In 1994 she moved to Toronto, initially sharing a house with Mr. Forrest and his young family. In her motorized scooter she explored the city’s waterfront, pouring her creative energies into nature photography.

When she could no longer hold a 35 mm camera, she reluctantly switched to digital; eventually she had to hold that upside down, using the weight of the camera on her thumb to operate the shutter. By the mid-2000s, she required physical assistance from her caregivers to take photos. When even the digital camera became too much for her to hold, she made a final switch to an iPhone. Despite her initial resistance, she avidly embraced digital editing technology.

In 2007 she was featured on the CBC television series Moving On. At the time, Monianne was trying to establish a greeting card business for her nature photography, but she confronted what she called the “disability ghetto,” where “you’re not treated as a serious businessperson.”

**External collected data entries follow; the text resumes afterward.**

(** The operations of the interface, all but sending and starting. *)
Lemma leaves_connect c : leaves (connect c).
Proof. apply leaves_world. Qed.
Lemma leaves_fetch_mailboxes c : leaves (Session.fetch_mailboxes c).
Proof. apply leaves_world. Qed.
Lemma leaves_purge_deleted a : leaves (purge_deleted a).
Proof. apply leaves_world. Qed.
Lemma leaves_new_session_data c l : leaves (new_session_data c l).
Proof. apply leaves_silent. by intros v r v' [= <- <-]. Qed.
Lemma leaves_synchronize_mailboxes d : leaves (Session.synchronize_mailboxes d).
Proof. apply leaves_or_status, leaves_bind; [apply leaves_map_errM, leaves_session|intros; apply leaves_ret]. Qed.
Lemma leaves_get_mailbox_by_name d n : leaves (Session.get_mailbox_by_name d n).
Proof. apply leaves_silent. by intros v r v' [= <- <-]. Qed.
Lemma leaves_synchronize_messages d m : leaves (Session.synchronize_messages d m).
Proof. apply leaves_or_status, leaves_world. Qed.
Lemma leaves_get_jmap_state d a : leaves (Session.get_jmap_state d a).
Proof. apply leaves_or_status, leaves_world. Qed.
Lemma leaves_state_to_modseq d a x : leaves (core_state_to_modseq d a x).
Proof. apply leaves_world. Qed.
Lemma leaves_data_fetch d a m x y z : leaves (data_fetch d a m x y z).
Proof.
  apply leaves_map_errM. eapply (leaves_mailbox any any). eapply says_bind; [apply says_fetch|]. intros. by apply says_ret.
Qed.
Lemma leaves_data_expunge d m x : leaves (data_expunge d m x).
Proof. apply leaves_or_status. eapply leaves_mailbox, says_expunge. Qed.
Lemma leaves_write_changes d m x y : leaves (Session.write_changes d m x y).
Proof. apply leaves_map_errM. eapply leaves_idle, says_write_changes. Qed.
Lemma leaves_event_source d x : leaves (event_source d x).
Proof. apply leaves_world. Qed.
Lemma leaves_mailboxes_len d : leaves (mailboxes_len d).
Proof. apply leaves_silent. by intros v r v' [= <- <-]. Qed.
Lemma leaves_new_mailbox m : leaves (new_mailbox m).
Proof. apply leaves_silent. by intros v r v' [= <- <-]. Qed.
Lemma leaves_lock_state r : leaves (lock_state r).
Proof. apply leaves_silent. by intros v x v' [= <- <-]. Qed.
Lemma leaves_set_mailbox_state r d : leaves (Session.set_mailbox_state r d).
Proof. apply leaves_silent. by intros v x v' [= <- <-]. Qed.
Lemma leaves_saved_search r : leaves (Session.saved_search r).
Proof. apply leaves_silent. by intros v x v' [= <- <-]. Qed.
Lemma leaves_clear_saved_search r : leaves (clear_saved_search r).
Proof. apply leaves_silent. by intros v x v' [= <- <-]. Qed.
Lemma leaves_start_saved_search r : leaves (start_saved_search r).
Proof. apply leaves_silent. by intros v x v' [= <- <-]. Qed.
Lemma leaves_recover_stream : leaves recover_stream.
Proof. apply leaves_ret. Qed.
Create HintDb leaves.
#[local] Hint Resolve leaves_connect leaves_fetch_mailboxes leaves_purge_deleted leaves_new_session_data leaves_synchronize_mailboxes
  leaves_get_mailbox_by_name leaves_synchronize_messages leaves_get_jmap_state leaves_state_to_modseq leaves_data_fetch
  leaves_data_expunge leaves_write_changes leaves_event_source leaves_mailboxes_len leaves_new_mailbox leaves_lock_state
  leaves_set_mailbox_state leaves_saved_search leaves_clear_saved_search leaves_start_saved_search leaves_recover_stream : leaves.

(** ** The trace of a handler and the channel agree *)
Definition faithful {A} (m : C A) : Prop := forall c a c', m c = (Ok a, c') -> exists es : list (Event nat),
  trace c' = trace c ++ es /\ map snd (sv_tasks (Session.world c')) = map snd (sv_tasks (Session.world c)) ++ started es /\
  exists xs, sv_sent (Session.world c') = sv_sent (Session.world c) ++ xs /\ delivered es xs.

Lemma faithful_pure {A} (m : C A) :
  (forall c a c', m c = (Ok a, c') -> trace c' = trace c /\ Session.world c' = Session.world c) -> faithful m.
Proof.
  intros Hm c a c' E'. destruct (Hm _ _ _ E') as [Ht Hw]. exists []. rewrite Ht, Hw, !app_nil_r. split_and!; [done..|].
  exists []. rewrite app_nil_r. split; [done|constructor].
Qed.

Lemma faithful_bind {A B} (m : C A) (k : A -> C B) : faithful m -> (forall a, faithful (k a)) -> faithful (bindM m k).
Proof.
  intros Hm Hk c v c'. unfold bindM. destruct (m c) as [[a|e| |] c1] eqn:E1; try done. intros E2.
  destruct (Hm _ _ _ E1) as (es & Ht & Hs & xs & Ho & Hd). destruct (Hk a _ _ _ E2) as (es' & Ht' & Hs' & xs' & Ho' & Hd').
  exists (es ++ es'). split_and!; [by rewrite Ht', Ht, app_assoc| |].
  - rewrite Hs', Hs, <- app_assoc. unfold started. by rewrite omap_app.
  - exists (xs ++ xs'). split; [by rewrite Ho', Ho, app_assoc|by apply delivered_app].
Qed.

Lemma faithful_ret {A} (a : A) : faithful (ret a).
Proof. apply faithful_pure. by intros c ? c' [= <- <-]. Qed.
Lemma faithful_lift {A} (r : Res unit A) : faithful (lift r).
Proof. apply faithful_pure. by intros c ? c' [= -> <-]. Qed.
Lemma faithful_get : faithful get_session.
Proof. apply faithful_pure. by intros c ? c' [= <- <-]. Qed.
Lemma faithful_put s : faithful (put_session s).
Proof. apply faithful_pure. by intros c ? c' [= <- <-]. Qed.
Lemma faithful_modify f : faithful (modify f).
Proof. apply faithful_pure. by intros c ? c' [= <- <-]. Qed.
Lemma faithful_connecting x : faithful (log (Connecting x)).
Proof.
  intros c a c' [= <- <-]. exists [Connecting x]. split_and!; [done|by rewrite app_nil_r|].
  exists []. rewrite app_nil_r. split; [done|repeat constructor].
Qed.

Lemma faithful_world {A} (m : M (Server W) A) : leaves m -> faithful (Session.on_world m).
Proof.
  intros Hm c a c'. unfold Session.on_world. destruct (m (Session.world c)) as [r v] eqn:E1. intros [= -> <-].
  destruct (Hm _ _ _ E1) as (Ht & xs & Ho & Hq). exists []. rewrite !app_nil_r. cbn. split_and!; [done|by rewrite Ht|].
  exists xs. split; [done|by apply delivered_quiet].
Qed.

Lemma faithful_attempt {A} (m : M (Server W) A) : leaves m -> faithful (attempt (Session.on_world m)).
Proof.
  intros Hm c a c'. unfold attempt, Session.on_world. destruct (m (Session.world c)) as [r v] eqn:E1. intros E2.
  destruct (Hm _ _ _ E1) as (Ht & xs & Ho & Hq).
  assert (c' = mkConn (session c) v (trace c)) as -> by (by destruct r; injection E2).
  exists []. rewrite !app_nil_r. cbn. split_and!; [done|by rewrite Ht|].
  exists xs. split; [done|by apply delivered_quiet].
Qed.

Lemma faithful_write x : faithful (Session.write_bytes x).
Proof.
  intros c a c' [= <- <-]. exists [Wrote x]. cbn. split_and!; [done|by rewrite app_nil_r|].
  exists [x]. split; [done|repeat constructor].
Qed.

Lemma faithful_spawn d t : faithful (spawn_task d t).
Proof.
  intros c a c' [= <- <-]. exists [Spawned t]. cbn. split_and!; [done|by rewrite map_app|].
  exists []. rewrite app_nil_r. split; [done|repeat constructor].
Qed.

Lemma faithful_parsed {A} (r : Res StatusResponse A) (k : A -> C unit) : (forall a, faithful (k a)) -> faithful (parsed r k).
Proof. intros Hk. destruct r; cbn; [apply Hk|apply faithful_write|apply faithful_lift..]. Qed.

Lemma faithful_state_get {A} (f : SessionState _ _ -> Res unit A) : faithful (state_get f).
Proof. apply faithful_bind; [apply faithful_get|]. intros. apply faithful_lift. Qed.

For the past five years or so of her life, Mr. Barratt said, she had been unable to operate even an iPhone, but would issue precise instructions to her assistant for each shot on their outdoor explorations.

The final scene of the Moving On episode shows Monianne at the launch of a self-published book of her nature photography, at a lakeshore café in Toronto. Butterflies, she tells the gathering of friends, are her “metaphor for life. This one,” she says, pointing to a stunning photograph, “was taken in the little garbage heap outside the back of the café.” The wind was ferocious that day, she says, and she had spotted some monarchs “clinging for dear life,” and took “three or four hundred pictures” of one of them.

“So you can be standing in an ant-infested garbage heap but you can look at beautiful butterflies. Or you can stand in a garbage heap and complain about how ugly and horrible everything and everybody is around you. And I think it’s up to all of us to just look for beauty.”

Monianne leaves her son, Mr. Barratt; brothers, Roman Solecki and Alec Hamilton; and many friends.